A intolerância, a ameaça e a violência não podem ser toleradas como métodos de ação política, pois representam risco inaceitável à democracia. No Brasil, infelizmente, os sinais de escalada da violência são a cada dia mais frequentes e devem servir de alerta a todos os que presam pelo diálogo e pela liberdade de pensamento e expressão.
Três episódios recentes, todos muito graves, são sintomáticos desta situação: os ataques perpetrados contra a médica Ludhmila Hajjar, a investigação aberta contra o youtuber Felipe Neto, com base na Lei de Segurança Nacional, e a ameaça pública, em rede social, de morte ao ex-presidente Lula.
No caso da médica Ludhmila Hajjar, cardiologista renomada, os ataques se iniciaram após sua indicação, por parlamentares do Centrão, para ocupar o Ministério da Saúde. Antes mesmo de se reunir com o presidente Bolsonaro, passou a ser alvo de milícias digitais, por meio da falsificação de perfis e postagens, recebeu ameaças de morte, teve seu número de telefone celular exposto e houve inclusive tentativa de acesso a ela no hotel em que estava hospedada em Brasília.
O motivo dos ataques: a profissional, em sintonia com o conjunto das entidades médicas e sanitárias do país, e com todas as pessoas informadas e de bom senso, defende medidas como o isolamento social, o uso de máscara e álcool em gel, e a vacinação em massa da população. Naturalmente, o convite para o Ministério (depois negado pelo Governo), não foi aceito, por divergências técnicas com o estabelecido pelo Governo.

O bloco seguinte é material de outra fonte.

(* ===== verification/FsRules.v ===== *)
(** * The file system through its files

    [st] describes a state by what the system calls see of it: the file of
    each inode, and for each cache entry its references, its inode number and
    whether it is locked.  Each operation has a rule on these. *)

From stdpp Require Import gmap functions.
From S2P Require Import Prelude.
From S2P Require Import Bytes.
From S2P Require Import CString.
From S2P Require Import Log.
From S2P Require Import Fs.
From S2P Require Import FsDir.
From S2P Require Import FsSpec.
From S2P Require Import FileSpec.
From S2P Require Import FileRw.
From S2P Require Import InodeSpec.
From S2P Require Import TruncSpec.
From S2P Require Import FsInv.
From S2P Require Import FsOps.
From S2P Require Import CacheSpec.
From S2P Require Import DirSpec.
From S2P Require Import PathSpec.

Local Open Scope Z_scope.

Section rules.
Context (sb : superblock) (ds : Z) (devs : list devsw).
Notation inode_no := (inode_no sb).
Notation file := (file sb).
Notation fs_inv := (fs_inv sb ds).
Implicit Types (s : fstate) (j : Z) (k ip dp : nat) (F : Z → option afile) (R : nat → Z) (N : nat → Z) (L : nat → bool) (B : nat).

(** One entry: its references, inode number and lock. *)
Record ent F (r n : Z) (l : bool) (i : inode) : Prop := {
  en_ref : i_ref i = r;
  en_locked : i_locked i = l;
  en_inum : 0 < r → i_inum i = n ∧ F n ≠ None;
  en_valid : l = true → i_valid i = true
}.

Record st s F R N L B : Prop := {
  st_inv : fs_inv s;
  st_file : ∀ j, inode_no j → file s j = F j;
  st_ent : ∀ k i, f_icache s !! k = Some i → ent F (R k) (N k) (L k) i;
  st_dom : ∀ k, 0 < R k → (k < NINODE)%nat;
  st_lock : ∀ k, L k = true → 0 < R k;
  st_blocks : (B ≤ nfree s)%nat
}.

Lemma st_ext s F R N L B F' R' N' L' B' :
  st s F R N L B → (∀ j, inode_no j → F' j = F j) → (∀ k, R' k = R k) → (∀ k, 0 < R k → N' k = N k) → (∀ k, L' k = L k) → (B' ≤ B)%nat →
  st s F' R' N' L' B'.
Proof.
  intros [Hinv Hf He Hd Hlk Hb] HF HR HN HL HB. split.
  - done.
  - intros j Hj. by rewrite HF, Hf.
  - intros k i Hi. destruct (He k i Hi) as [H1 H2 H3 H4]. split; [by rewrite HR|by rewrite HL| |].
    + rewrite HR. intros Hr. rewrite HN by done. destruct (H3 Hr) as [Hn Hsome]. split; [done|]. rewrite HF; [done|].
      rewrite <- Hn. by apply (ci_used _ _ (proj2 Hinv) k i); [|lia].
    + by rewrite HL.
  - intros k. rewrite HR. apply Hd.
  - intros k. rewrite HR, HL. apply Hlk.
  - lia.
Qed.

(** The entry of a reference. *)
Lemma st_get s F R N L B k :
  st s F R N L B → 0 < R k → ∃ i, f_icache s !! k = Some i ∧ 0 < i_ref i ∧ i_inum i = N k ∧ i_locked i = L k ∧ i_dev i = ROOTDEV ∧
    inode_no (N k) ∧ file s (N k) = F (N k) ∧ F (N k) ≠ None.
Proof.
  intros Hst Hr. destruct (lookup_lt_is_Some_2 (f_icache s) k) as [i Hi].
  { rewrite (ci_len _ _ (proj2 (st_inv _ _ _ _ _ _ Hst))). by apply (st_dom _ _ _ _ _ _ Hst). }
  destruct (st_ent _ _ _ _ _ _ Hst k i Hi) as [H1 H2 H3 H4]. destruct (H3 Hr) as [Hn Hs]. rewrite <- Hn in *.
  destruct (ci_used _ _ (proj2 (st_inv _ _ _ _ _ _ Hst)) k i Hi) as [Hno Hdev]; [lia|].
  exists i. split_and!; try done; [lia|]. by apply (st_file _ _ _ _ _ _ Hst).
Qed.

(** Two references to one inode are to one entry. *)
Lemma st_same s F R N L B k k' : st s F R N L B → 0 < R k → 0 < R k' → N k = N k' → k = k'.
Proof.
  intros Hst Hk Hk' Hn. destruct (st_get _ _ _ _ _ _ k Hst Hk) as (i & Hi & Hri & Hni & _).
  destruct (st_get _ _ _ _ _ _ k' Hst Hk') as (i' & Hi' & Hri' & Hni' & _).
  apply (ci_uniq _ _ (proj2 (st_inv _ _ _ _ _ _ Hst)) k k' i i'); congruence.
Qed.

(** One entry changes, and possibly files. *)
Lemma st_set s F R N L B s' F' k i' r n l B' :
  st s F R N L B → fs_inv s' → f_icache s' = <[k := i']> (f_icache s) → (k < NINODE)%nat →
  (∀ j, inode_no j → file s' j = F' j) → (∀ k', k' ≠ k → 0 < R k' → F' (N k') ≠ None) → ent F' r n l i' → (l = true → 0 < r) → (B' ≤ nfree s')%nat →
  st s' F' (<[k := r]> R) (<[k := n]> N) (<[k := l]> L) B'.
Proof.
  intros [Hinv Hf He Hd Hlk Hb] Hinv' Hic Hk HF Hother Hent Hl HB. split; [done|done| | | |done].
  - intros k' x Hx. rewrite Hic in Hx. apply insert_lookup_Some in Hx as [[-> ->]|[Hne Hx]].
    + by rewrite !fn_lookup_insert.
    + rewrite !fn_lookup_insert_ne by done. destruct (He k' x Hx) as [H1 H2 H3 H4]. split; [done|done| |done].
      intros Hr. destruct (H3 Hr) as [Hn _]. split; [done|by apply Hother].
  - intros k'. destruct (decide (k' = k)) as [->|Hne]; [done|]. rewrite fn_lookup_insert_ne by done. apply Hd.
  - intros k'. destruct (decide (k' = k)) as [->|Hne]; [by rewrite !fn_lookup_insert|]. rewrite !fn_lookup_insert_ne by done. apply Hlk.
Qed.

(** A locked inode. *)
Lemma st_locked s F R N L B k :
  st s F R N L B → L k = true → ∃ i f, cached s k i ∧ i_inum i = N k ∧ i_locked i = true ∧ i_ref i = R k ∧ i_dev i = ROOTDEV ∧ 0 < R k ∧
    inode_no (N k) ∧ F (N k) = Some f ∧ file s (N k) = Some f ∧ i_type i = af_type f ∧ i_nlink i = af_nlink f.
Proof.
  intros Hst Hl. pose proof (st_lock _ _ _ _ _ _ Hst k Hl) as Hr.
  destruct (st_get _ _ _ _ _ _ k Hst Hr) as (i & Hi & Hri & Hn & Hlk & Hdev & Hno & Hf & Hs).
  destruct (F (N k)) as [f|] eqn:HF; [|done]. destruct (st_ent _ _ _ _ _ _ Hst k i Hi) as [Href _ _ Hval].
  assert (cached s k i) as Hca by (split; [done|done|by apply Hval]).
  pose proof (cached_file sb ds s k i (st_inv _ _ _ _ _ _ Hst) Hca) as Hcf. rewrite Hn, Hf in Hcf. apply Some_inj in Hcf.
  exists i, f. rewrite Hlk, Hf. split_and!; try done; by rewrite Hcf.
Qed.

Lemma fn_insert_same {A C} `{EqDecision A} (f : A → C) a x : <[a := f a]> f x = f x.
Proof. destruct (decide (a = x)) as [->|]; [by rewrite fn_lookup_insert|by rewrite fn_lookup_insert_ne]. Qed.
Lemma fn_insert_twice {A C} `{EqDecision A} (f : A → C) a (c c' : C) x : <[a := c]> (<[a := c']> f) x = <[a := c]> f x.
Proof. destruct (decide (a = x)) as [->|]; [by rewrite !fn_lookup_insert|by rewrite !fn_lookup_insert_ne]. Qed.

(** One entry changes and nothing on disk. *)
Lemma st_touch s F R N L B s' k i' r n l :
  st s F R N L B → fs_inv s' → same_disk s s' → f_icache s' = <[k := i']> (f_icache s) → (k < NINODE)%nat →
  ent F r n l i' → (l = true → 0 < r) → st s' F (<[k := r]> R) (<[k := n]> N) (<[k := l]> L) B.
Proof.
  intros Hst Hinv' Hsd Hic Hk Hent Hl. eapply st_set; try done.
  - intros j Hj. rewrite (proj1 (same_disk_file sb s s' j Hsd)). by apply (st_file _ _ _ _ _ _ Hst).
  - intros k' _ Hr. by destruct (st_get _ _ _ _ _ _ k' Hst Hr) as (_ & _ & _ & _ & _ & _ & _ & _ & ?).
  - rewrite (same_disk_nfree _ _ Hsd). apply (st_blocks _ _ _ _ _ _ Hst).
Qed.

(** ** Locking *)
Lemma st_ilock s F R N L B k :
  st s F R N L B → 0 < R k → L k = false → ∃ s', ilock k s = Ok s' ∧ st s' F R N (<[k := true]> L) B.
Proof.
  intros Hst Hr Hl. destruct (st_get _ _ _ _ _ _ k Hst Hr) as (i & Hi & Hri & Hn & Hlk & Hdev & Hno & Hf & Hs).
  destruct (ilock_spec sb ds s k i) as (s' & i' & Hok & Hinv' & Hsd & Hca & Hlo & Hin & Hre & Hty & Hic);
    [apply Hst|done|done|congruence| |].
  { rewrite Hn. intros H0. apply Hs. rewrite <- Hf. unfold FsInv.file. by rewrite decide_True. }
  exists s'. split; [done|]. destruct (st_ent _ _ _ _ _ _ Hst k i Hi) as [Href _ _ _].
  eapply st_ext; [eapply (st_touch s F R N L B s' k i' (R k) (N k) true)|..]; try done.
  - by apply (st_dom _ _ _ _ _ _ Hst).
  - split; [congruence|done| |intros _; apply Hca]. intros _. split; [congruence|done].
  - intros k'. by rewrite fn_insert_same.
  - intros k' _. by rewrite fn_insert_same.
Qed.
Lemma st_iunlock s F R N L B k :
  st s F R N L B → L k = true → ∃ s', iunlock k s = Ok s' ∧ st s' F R N (<[k := false]> L) B.
Proof.
  intros Hst Hl. destruct (st_locked _ _ _ _ _ _ k Hst Hl) as (i & f & Hca & Hn & Hlk & Href & _ & Hr & _ & HF & _).
  destruct (iunlock_spec sb ds s k i) as (s' & Hok & Hinv' & Hsd & Hic); [apply Hst|apply Hca|lia|done|].
  exists s'. split; [done|].
  eapply st_ext; [eapply (st_touch s F R N L B s' k _ (R k) (N k) false Hst Hinv' Hsd Hic)|..]; try done.
  - by apply (st_dom _ _ _ _ _ _ Hst).
  - split; [done|done| |done]. intros _. split; [done|congruence].
  - intros k'. by rewrite fn_insert_same.
  - intros k' _. by rewrite fn_insert_same.
Qed.

(** ** References *)

(** Dropping a reference to a linked file. *)
Lemma st_iput s F R N L B k f :
  st s F R N L B → 0 < R k → L k = false → F (N k) = Some f → af_nlink f ≠ 0 ∨ 1 < R k →
  ∃ s', iput k s = Ok s' ∧ st s' F (<[k := R k - 1]> R) N L B.
Proof.
  intros Hst Hr Hl HF Hkeep. destruct (st_get _ _ _ _ _ _ k Hst Hr) as (i & Hi & Hri & Hn & Hlk & Hdev & Hno & Hf & Hs).
  destruct (st_ent _ _ _ _ _ _ Hst k i Hi) as [Href _ _ _].
  destruct (iput_keep sb ds s k i) as (s' & Hok & Hinv' & Hsd & Hic); [apply Hst|done|done|congruence| |].
  { intros (Hv & Hnl & H1). destruct Hkeep as [Hk|Hk]; [|lia]. apply Hk.
    pose proof (cached_file sb ds s k i (st_inv _ _ _ _ _ _ Hst)) as Hcf. specialize (Hcf ltac:(by split)).
    rewrite Hn, Hf, HF in Hcf. by apply Some_inj in Hcf as ->. }
  exists s'. split; [done|].
  eapply st_ext; [eapply (st_touch s F R N L B s' k _ (R k - 1) (N k) false Hst Hinv' Hsd Hic)|..]; try done.
  - by apply (st_dom _ _ _ _ _ _ Hst).
  - split; [cbn; lia|cbn; congruence| |done]. intros _. split; [done|congruence].
  - intros k' _. by rewrite fn_insert_same.
  - intros k'. rewrite <- Hl. by rewrite fn_insert_same.
Qed.
Lemma st_iunlockput s F R N L B k f :
  st s F R N L B → L k = true → F (N k) = Some f → af_nlink f ≠ 0 ∨ 1 < R k →
  ∃ s', iunlockput k s = Ok s' ∧ st s' F (<[k := R k - 1]> R) N (<[k := false]> L) B.
Proof.
  intros Hst Hl HF Hkeep. unfold iunlockput. destruct (st_iunlock _ _ _ _ _ _ k Hst Hl) as (s1 & -> & Hst1). rewrite bind_ret.
  apply (st_iput s1 F R N _ B k f); [done|by apply (st_lock _ _ _ _ _ _ Hst)|by rewrite fn_lookup_insert|done|done].
Qed.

O youtuber Felipe Neto, que durante muito tempo foi crítico ferrenho do PT, foi chamado a depor na Delegacia de Repressão a Crimes de Informática da Polícia Civil do Rio de Janeiro. O inquérito foi aberto a pedido do vereador Carlos Bolsonaro (Republicanos) e o influenciador é suspeito do crime de calúnia, com base na Lei de Segurança Nacional, por ter chamado o presidente Bolsonaro de genocida.
Já o ex-presidente Lula foi alvo de ameaça feita por meio de publicação em rede social. No vídeo, agora objeto de investigação, um homem vestindo camiseta do Brasil e portando a bandeira do país enrolada na cintura, faz disparos e, dirigindo-se a Lula, aponta para a arma e diz que o presidente “vai ter problema”.
As tentativas de intimidação ocorrem no ambiente das redes sociais, por meio de verdadeiras milícias digitais, e pela mobilização de setores da polícia e legislação da época da ditadura. O pensamento diferente é confrontado com violência e essas ameaças não devem ser ignoradas, pois o assassinato, até hoje não solucionado, da vereadora Marielle Franco, é demonstração clara de que podem se tornar realidade.
Este ambiente de ataques ao Estado Democrático de Direito não contribui em nada para o enfrentamento da pandemia da Covid-19, que todos os dias tem tirado a vida de milhares de brasileiros. Ao contrário, só dificulta o posicionamento de autoridades que defendem uma ação centralizada, organizada e sintonizada com as orientações da ciência.
É urgente, pois, frear esta extrema direita de corte fascista que vai aos poucos ganhando corpo no país.
Paulo Roberto Botão é jornalista e mestre em Comunicação Social.